• **What to work on**: State how many lines in the listing below include the word "EmptyString", and add nothing besides the number.

• **The data**:
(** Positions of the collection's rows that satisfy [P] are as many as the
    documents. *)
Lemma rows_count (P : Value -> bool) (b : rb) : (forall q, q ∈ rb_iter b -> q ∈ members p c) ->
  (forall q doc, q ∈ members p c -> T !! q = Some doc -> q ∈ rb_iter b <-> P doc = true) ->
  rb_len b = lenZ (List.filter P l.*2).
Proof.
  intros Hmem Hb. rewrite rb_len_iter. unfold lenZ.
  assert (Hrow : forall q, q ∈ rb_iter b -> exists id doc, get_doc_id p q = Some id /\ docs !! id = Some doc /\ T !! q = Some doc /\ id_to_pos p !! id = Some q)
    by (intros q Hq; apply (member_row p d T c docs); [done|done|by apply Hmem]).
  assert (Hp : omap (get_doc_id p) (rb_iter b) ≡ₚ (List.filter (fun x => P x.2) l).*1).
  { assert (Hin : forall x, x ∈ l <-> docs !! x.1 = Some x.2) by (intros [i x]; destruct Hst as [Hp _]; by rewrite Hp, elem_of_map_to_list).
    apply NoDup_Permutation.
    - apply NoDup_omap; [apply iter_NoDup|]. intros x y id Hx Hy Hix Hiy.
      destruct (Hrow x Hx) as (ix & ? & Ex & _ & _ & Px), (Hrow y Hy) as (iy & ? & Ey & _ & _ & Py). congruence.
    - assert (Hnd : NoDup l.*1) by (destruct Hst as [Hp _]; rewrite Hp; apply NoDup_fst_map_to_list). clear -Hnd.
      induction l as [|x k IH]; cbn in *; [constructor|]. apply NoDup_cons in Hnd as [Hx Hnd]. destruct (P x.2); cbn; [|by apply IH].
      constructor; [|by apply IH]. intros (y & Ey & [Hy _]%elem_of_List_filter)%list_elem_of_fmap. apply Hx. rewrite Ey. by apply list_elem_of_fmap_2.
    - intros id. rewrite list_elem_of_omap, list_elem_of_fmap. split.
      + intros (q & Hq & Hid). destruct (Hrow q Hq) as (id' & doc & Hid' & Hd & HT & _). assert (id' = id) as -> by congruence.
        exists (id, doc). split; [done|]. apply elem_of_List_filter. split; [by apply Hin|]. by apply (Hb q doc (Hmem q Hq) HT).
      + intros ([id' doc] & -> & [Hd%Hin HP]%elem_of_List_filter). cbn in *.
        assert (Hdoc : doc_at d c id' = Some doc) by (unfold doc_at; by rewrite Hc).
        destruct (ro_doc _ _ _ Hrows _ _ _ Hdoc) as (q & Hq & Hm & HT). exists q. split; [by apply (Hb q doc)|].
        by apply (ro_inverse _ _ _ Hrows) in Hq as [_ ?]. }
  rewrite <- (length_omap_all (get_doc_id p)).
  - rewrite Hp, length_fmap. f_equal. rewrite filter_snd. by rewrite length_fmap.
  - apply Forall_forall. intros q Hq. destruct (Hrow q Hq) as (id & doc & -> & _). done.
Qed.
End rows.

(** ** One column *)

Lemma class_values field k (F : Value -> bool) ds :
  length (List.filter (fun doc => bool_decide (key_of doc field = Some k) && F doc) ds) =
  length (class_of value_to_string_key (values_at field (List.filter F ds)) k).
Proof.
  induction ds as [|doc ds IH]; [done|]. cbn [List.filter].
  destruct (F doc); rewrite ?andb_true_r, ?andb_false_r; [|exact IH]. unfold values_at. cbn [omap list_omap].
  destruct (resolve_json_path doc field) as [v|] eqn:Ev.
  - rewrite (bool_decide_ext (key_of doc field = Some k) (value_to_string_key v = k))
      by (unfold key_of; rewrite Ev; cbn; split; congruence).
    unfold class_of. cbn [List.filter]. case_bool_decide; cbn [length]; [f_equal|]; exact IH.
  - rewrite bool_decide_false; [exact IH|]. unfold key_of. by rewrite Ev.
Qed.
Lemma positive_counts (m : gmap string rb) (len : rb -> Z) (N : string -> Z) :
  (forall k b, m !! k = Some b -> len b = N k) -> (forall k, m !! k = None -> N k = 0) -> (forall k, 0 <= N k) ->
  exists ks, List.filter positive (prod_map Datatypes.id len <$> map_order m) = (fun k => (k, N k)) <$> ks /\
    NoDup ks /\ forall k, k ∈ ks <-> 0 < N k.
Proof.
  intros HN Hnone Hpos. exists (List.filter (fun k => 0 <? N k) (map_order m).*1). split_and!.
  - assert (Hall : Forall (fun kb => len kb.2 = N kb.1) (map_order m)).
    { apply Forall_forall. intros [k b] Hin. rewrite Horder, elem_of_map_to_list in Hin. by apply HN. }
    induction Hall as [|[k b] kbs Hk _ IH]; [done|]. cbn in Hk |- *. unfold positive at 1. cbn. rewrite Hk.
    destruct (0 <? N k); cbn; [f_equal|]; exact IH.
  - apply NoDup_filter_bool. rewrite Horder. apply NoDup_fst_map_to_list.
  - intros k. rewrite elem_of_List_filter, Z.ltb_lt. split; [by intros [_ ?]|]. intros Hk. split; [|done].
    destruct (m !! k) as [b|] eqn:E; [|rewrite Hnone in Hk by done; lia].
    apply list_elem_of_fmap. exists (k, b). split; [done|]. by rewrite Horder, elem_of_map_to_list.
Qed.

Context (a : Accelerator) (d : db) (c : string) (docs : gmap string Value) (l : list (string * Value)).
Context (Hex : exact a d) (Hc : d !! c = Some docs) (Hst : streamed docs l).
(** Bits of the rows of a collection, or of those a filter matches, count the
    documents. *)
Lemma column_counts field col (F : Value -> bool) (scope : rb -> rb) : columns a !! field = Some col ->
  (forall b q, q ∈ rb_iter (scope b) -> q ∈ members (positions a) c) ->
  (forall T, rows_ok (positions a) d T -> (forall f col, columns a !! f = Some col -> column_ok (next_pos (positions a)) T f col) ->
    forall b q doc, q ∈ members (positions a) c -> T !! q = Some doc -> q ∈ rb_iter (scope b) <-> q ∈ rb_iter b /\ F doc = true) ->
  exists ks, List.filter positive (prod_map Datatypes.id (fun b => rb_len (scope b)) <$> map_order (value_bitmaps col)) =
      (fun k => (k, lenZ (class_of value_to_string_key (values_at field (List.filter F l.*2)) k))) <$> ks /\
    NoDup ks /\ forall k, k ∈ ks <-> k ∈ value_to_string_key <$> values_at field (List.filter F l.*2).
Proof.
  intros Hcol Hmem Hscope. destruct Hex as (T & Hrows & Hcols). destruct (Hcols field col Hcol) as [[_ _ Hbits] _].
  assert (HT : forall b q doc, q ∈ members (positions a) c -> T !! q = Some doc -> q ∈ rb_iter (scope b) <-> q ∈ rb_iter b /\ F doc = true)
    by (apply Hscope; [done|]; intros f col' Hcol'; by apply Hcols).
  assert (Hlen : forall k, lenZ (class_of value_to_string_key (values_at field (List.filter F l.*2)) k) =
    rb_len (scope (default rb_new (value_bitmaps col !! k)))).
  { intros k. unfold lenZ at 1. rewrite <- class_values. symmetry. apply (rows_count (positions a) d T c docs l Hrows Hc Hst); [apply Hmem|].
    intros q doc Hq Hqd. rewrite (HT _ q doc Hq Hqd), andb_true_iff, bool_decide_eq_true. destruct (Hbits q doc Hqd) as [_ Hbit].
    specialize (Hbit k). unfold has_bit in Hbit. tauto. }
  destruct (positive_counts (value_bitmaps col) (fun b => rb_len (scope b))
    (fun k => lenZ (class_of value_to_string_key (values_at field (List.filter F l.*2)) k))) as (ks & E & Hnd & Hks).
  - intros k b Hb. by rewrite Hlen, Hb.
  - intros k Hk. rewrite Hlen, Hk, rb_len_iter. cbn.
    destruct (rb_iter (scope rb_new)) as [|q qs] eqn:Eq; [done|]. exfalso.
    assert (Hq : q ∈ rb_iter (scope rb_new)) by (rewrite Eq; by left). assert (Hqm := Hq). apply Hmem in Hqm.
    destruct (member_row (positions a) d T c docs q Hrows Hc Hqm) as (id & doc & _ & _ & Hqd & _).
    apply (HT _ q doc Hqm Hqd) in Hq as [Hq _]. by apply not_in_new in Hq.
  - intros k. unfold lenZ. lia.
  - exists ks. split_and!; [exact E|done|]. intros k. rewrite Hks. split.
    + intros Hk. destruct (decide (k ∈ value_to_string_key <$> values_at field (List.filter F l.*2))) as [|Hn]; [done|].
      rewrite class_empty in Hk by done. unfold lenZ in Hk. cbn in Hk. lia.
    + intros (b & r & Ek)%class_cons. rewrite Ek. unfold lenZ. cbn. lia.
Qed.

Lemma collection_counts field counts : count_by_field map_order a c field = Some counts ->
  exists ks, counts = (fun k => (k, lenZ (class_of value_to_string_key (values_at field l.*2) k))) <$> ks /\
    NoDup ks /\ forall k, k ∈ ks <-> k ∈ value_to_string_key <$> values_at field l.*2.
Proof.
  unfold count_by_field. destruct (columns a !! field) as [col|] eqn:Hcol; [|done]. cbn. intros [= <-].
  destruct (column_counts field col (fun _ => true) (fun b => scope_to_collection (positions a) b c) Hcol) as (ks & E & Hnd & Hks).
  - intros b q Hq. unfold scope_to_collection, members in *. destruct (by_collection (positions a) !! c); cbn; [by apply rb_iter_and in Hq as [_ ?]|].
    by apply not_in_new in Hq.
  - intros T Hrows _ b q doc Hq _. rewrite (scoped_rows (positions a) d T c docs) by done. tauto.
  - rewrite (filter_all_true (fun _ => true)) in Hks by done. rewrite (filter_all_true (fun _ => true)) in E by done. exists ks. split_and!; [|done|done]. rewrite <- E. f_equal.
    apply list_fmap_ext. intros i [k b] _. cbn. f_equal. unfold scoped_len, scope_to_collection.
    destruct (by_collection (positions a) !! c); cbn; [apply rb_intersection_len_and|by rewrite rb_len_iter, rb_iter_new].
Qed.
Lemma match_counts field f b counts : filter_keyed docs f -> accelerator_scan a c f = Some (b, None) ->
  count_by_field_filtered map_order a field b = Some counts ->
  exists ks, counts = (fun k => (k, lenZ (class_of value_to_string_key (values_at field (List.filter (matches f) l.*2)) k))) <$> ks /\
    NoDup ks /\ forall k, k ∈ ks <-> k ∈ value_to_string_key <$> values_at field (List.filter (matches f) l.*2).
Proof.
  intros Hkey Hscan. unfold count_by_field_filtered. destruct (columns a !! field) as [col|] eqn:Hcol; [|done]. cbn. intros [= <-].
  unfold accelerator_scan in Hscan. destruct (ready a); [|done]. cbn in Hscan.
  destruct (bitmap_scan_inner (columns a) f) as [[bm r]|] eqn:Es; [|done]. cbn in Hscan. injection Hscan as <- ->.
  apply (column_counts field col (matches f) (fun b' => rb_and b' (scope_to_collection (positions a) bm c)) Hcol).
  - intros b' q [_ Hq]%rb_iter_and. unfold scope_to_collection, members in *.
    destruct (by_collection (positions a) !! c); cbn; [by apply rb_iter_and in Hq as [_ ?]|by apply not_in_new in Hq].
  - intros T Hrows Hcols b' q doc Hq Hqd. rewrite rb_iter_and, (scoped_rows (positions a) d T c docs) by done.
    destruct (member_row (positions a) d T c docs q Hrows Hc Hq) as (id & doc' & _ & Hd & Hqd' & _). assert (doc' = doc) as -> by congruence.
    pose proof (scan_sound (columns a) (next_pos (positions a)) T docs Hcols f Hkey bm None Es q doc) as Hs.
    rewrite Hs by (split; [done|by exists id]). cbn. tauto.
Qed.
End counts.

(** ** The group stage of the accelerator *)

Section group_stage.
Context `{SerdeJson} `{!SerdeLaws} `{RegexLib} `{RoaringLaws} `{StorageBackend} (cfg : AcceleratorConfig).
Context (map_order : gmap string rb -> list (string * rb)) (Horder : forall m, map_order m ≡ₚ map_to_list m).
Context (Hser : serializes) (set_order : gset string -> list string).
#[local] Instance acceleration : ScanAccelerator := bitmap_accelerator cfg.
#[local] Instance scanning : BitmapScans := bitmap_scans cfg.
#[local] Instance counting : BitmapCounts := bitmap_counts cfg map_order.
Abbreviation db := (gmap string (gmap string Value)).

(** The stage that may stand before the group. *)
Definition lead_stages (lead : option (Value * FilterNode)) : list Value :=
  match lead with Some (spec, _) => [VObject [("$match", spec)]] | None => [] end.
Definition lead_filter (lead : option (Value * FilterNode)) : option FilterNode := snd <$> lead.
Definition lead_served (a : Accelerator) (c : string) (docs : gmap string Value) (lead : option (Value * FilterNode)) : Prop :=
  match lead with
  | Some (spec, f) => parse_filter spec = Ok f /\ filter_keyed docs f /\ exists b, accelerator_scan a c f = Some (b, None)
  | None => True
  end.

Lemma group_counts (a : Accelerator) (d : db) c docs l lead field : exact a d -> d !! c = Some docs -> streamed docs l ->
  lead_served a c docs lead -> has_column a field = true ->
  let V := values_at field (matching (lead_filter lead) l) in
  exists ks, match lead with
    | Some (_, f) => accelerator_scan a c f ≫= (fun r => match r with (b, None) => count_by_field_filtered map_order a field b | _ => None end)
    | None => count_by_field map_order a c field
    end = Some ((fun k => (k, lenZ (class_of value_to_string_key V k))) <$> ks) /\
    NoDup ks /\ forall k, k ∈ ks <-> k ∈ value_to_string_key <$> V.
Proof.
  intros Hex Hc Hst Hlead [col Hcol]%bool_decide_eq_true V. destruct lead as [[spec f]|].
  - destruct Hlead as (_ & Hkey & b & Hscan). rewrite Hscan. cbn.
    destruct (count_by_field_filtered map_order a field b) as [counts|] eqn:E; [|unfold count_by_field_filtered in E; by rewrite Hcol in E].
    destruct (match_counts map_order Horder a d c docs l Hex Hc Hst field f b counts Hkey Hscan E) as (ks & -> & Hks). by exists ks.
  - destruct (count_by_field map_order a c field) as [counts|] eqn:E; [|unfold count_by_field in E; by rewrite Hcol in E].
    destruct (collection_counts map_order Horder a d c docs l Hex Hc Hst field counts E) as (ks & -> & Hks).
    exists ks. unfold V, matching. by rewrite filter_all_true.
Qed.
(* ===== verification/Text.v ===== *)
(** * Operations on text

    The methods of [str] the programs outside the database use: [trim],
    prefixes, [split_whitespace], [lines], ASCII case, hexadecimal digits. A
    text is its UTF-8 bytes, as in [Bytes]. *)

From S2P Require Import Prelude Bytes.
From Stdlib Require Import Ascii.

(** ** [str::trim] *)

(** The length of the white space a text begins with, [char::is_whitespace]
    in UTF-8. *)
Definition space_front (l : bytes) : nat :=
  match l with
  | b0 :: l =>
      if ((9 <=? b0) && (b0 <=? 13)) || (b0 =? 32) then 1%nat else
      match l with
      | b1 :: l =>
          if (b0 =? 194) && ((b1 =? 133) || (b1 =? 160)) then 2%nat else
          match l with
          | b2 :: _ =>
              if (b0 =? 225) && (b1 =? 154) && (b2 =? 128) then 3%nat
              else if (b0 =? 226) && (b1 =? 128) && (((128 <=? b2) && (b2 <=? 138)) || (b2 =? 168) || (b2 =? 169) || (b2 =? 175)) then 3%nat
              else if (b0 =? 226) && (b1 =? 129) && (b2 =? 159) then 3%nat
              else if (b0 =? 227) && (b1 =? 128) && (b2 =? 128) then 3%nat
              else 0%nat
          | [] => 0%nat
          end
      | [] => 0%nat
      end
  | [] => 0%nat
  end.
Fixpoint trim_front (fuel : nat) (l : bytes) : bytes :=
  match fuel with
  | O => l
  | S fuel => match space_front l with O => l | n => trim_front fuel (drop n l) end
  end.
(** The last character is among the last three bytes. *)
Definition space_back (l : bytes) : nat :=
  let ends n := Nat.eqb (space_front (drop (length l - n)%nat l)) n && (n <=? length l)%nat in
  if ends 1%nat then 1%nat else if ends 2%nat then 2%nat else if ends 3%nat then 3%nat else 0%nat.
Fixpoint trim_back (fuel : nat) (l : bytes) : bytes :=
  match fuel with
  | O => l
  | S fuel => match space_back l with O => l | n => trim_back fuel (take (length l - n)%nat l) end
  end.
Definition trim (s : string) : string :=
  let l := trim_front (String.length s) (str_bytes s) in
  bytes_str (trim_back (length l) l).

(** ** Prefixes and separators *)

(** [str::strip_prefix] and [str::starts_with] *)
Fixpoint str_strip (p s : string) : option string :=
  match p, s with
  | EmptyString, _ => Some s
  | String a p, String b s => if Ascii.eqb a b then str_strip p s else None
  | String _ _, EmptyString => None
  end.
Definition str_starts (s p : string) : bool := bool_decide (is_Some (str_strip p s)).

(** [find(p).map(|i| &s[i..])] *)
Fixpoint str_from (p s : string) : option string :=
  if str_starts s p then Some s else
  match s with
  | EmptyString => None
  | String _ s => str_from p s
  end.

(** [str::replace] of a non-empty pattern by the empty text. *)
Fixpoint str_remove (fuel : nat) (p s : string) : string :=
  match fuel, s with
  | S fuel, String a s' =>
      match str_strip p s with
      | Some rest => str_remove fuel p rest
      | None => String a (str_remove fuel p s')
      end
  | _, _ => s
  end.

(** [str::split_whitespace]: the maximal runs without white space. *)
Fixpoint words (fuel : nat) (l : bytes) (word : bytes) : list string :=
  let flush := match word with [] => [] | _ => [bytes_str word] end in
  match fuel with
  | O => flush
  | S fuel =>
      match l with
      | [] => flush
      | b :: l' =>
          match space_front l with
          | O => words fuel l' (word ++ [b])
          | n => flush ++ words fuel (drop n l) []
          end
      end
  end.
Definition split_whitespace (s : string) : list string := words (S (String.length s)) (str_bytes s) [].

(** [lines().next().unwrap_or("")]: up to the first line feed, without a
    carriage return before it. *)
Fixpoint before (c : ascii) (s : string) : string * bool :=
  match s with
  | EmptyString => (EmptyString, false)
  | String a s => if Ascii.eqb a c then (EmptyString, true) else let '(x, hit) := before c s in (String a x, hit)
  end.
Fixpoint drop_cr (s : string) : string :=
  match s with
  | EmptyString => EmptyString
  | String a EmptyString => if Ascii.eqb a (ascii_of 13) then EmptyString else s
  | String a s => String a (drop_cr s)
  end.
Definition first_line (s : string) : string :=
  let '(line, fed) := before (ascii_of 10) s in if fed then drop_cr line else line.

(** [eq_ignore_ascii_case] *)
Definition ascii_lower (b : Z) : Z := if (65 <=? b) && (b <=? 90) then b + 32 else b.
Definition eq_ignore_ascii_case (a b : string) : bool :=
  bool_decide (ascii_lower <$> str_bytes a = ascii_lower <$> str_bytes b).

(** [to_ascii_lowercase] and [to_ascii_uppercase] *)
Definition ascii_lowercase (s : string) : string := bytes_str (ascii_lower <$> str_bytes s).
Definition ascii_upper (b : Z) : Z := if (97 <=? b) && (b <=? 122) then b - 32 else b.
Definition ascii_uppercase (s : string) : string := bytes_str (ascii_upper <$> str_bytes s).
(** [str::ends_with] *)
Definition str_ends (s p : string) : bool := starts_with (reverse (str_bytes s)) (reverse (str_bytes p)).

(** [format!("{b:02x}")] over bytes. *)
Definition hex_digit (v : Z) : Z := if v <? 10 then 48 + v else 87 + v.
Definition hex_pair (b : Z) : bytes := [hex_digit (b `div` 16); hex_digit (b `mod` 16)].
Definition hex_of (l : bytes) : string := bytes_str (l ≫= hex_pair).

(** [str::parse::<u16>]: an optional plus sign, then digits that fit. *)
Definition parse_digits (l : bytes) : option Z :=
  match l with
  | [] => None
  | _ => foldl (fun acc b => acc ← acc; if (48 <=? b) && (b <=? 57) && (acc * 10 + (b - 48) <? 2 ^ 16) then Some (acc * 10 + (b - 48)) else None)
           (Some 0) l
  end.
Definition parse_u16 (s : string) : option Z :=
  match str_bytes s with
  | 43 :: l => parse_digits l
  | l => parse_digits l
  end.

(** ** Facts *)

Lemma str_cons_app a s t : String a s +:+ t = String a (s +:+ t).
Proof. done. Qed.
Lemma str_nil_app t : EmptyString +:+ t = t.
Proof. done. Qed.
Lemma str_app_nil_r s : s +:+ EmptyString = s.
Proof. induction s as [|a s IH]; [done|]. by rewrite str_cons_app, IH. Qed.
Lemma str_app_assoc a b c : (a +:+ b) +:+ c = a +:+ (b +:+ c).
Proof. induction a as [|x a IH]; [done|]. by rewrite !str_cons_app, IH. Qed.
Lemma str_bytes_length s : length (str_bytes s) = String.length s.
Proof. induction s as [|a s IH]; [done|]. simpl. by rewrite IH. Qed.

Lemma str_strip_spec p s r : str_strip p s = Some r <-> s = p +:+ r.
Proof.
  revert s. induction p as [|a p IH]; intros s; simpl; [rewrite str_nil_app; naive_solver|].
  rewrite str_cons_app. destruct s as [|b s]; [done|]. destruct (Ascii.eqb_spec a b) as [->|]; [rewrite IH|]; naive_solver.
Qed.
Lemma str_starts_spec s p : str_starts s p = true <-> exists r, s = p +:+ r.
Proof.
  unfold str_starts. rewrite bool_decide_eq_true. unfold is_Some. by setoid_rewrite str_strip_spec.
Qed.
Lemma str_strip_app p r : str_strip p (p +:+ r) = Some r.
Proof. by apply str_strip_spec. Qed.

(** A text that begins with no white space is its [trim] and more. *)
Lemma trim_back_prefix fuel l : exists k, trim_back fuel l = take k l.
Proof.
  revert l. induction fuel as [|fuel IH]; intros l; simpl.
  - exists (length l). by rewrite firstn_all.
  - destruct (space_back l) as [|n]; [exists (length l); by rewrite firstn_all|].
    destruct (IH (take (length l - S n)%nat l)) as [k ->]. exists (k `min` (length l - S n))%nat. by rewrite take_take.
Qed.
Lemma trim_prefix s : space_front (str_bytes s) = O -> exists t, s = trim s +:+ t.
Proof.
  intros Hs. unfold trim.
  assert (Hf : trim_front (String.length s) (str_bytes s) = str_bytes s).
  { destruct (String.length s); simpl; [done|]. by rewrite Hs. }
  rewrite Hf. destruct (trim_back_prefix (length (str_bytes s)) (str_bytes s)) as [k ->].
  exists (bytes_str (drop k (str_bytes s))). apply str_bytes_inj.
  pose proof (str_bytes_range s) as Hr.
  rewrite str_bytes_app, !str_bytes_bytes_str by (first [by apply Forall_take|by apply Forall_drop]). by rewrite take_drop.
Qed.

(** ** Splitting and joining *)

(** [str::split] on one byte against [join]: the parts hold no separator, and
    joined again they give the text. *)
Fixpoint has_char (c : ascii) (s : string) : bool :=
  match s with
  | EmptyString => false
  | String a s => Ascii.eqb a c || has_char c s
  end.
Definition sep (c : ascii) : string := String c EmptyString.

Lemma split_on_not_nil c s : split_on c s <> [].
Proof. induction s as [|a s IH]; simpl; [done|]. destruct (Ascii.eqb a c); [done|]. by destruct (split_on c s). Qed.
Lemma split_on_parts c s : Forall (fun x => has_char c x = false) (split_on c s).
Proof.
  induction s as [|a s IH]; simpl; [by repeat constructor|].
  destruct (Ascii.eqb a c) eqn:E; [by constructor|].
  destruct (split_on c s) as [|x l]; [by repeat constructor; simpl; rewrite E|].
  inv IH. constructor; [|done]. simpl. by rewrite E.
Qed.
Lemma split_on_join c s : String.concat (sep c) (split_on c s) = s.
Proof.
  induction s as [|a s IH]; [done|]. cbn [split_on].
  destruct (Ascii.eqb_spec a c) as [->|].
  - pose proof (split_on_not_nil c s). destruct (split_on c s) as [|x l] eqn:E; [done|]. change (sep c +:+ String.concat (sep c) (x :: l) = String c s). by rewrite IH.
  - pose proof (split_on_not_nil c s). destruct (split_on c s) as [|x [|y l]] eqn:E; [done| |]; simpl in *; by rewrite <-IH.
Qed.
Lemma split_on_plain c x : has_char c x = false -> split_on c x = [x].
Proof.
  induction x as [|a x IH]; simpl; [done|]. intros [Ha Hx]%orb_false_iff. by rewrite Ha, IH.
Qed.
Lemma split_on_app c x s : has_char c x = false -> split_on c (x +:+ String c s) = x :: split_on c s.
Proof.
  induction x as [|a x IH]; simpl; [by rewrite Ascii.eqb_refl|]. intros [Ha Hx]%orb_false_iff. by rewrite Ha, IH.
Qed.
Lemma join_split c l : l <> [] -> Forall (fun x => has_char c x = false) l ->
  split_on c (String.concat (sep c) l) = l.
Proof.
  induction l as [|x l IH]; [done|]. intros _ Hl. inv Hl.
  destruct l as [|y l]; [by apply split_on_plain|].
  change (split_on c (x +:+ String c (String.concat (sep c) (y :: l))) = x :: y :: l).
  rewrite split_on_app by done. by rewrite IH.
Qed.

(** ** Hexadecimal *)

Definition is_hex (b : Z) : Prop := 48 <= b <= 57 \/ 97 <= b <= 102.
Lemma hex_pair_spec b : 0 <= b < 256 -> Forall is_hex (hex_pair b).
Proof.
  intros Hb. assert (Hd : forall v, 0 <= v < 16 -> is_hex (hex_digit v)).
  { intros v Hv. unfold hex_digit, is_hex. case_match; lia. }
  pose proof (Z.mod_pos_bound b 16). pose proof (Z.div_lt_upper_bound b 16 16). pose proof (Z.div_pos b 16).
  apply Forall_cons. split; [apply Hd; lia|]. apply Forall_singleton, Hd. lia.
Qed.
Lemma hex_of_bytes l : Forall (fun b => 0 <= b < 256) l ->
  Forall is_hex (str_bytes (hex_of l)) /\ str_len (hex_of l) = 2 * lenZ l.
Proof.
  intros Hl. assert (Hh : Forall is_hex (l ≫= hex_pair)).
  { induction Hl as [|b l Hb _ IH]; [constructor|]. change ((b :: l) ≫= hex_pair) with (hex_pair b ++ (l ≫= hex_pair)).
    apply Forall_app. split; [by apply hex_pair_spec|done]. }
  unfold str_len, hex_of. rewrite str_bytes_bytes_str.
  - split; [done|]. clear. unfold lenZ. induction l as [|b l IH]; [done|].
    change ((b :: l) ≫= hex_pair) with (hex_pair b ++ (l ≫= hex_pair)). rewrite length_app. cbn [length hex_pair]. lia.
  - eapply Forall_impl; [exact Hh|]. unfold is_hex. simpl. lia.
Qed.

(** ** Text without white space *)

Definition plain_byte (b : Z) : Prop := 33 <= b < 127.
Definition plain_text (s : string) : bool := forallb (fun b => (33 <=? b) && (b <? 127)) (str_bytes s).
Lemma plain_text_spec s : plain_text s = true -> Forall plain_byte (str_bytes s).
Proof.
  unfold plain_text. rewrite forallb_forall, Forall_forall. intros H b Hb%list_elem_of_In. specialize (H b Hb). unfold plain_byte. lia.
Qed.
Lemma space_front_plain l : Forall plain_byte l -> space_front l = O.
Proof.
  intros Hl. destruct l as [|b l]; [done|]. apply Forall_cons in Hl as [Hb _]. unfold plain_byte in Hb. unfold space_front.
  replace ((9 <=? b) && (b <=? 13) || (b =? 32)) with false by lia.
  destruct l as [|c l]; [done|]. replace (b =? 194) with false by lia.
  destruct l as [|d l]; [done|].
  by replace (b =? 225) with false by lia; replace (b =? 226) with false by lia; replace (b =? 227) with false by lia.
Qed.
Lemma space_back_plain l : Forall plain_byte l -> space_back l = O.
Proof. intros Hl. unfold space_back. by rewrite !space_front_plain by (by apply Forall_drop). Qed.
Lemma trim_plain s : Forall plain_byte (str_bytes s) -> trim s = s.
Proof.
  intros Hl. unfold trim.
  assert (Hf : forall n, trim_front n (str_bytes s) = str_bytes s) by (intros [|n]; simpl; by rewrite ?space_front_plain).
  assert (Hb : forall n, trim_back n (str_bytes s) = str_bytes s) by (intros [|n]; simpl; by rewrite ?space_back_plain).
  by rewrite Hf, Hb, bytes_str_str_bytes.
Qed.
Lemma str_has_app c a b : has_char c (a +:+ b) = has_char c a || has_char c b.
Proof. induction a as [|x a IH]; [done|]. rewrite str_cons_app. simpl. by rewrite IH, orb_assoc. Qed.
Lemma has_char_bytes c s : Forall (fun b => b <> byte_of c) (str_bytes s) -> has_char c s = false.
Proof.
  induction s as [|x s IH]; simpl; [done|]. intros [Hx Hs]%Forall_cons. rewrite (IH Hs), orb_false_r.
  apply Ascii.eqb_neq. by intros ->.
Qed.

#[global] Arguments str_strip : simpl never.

• **Output for this task**: 11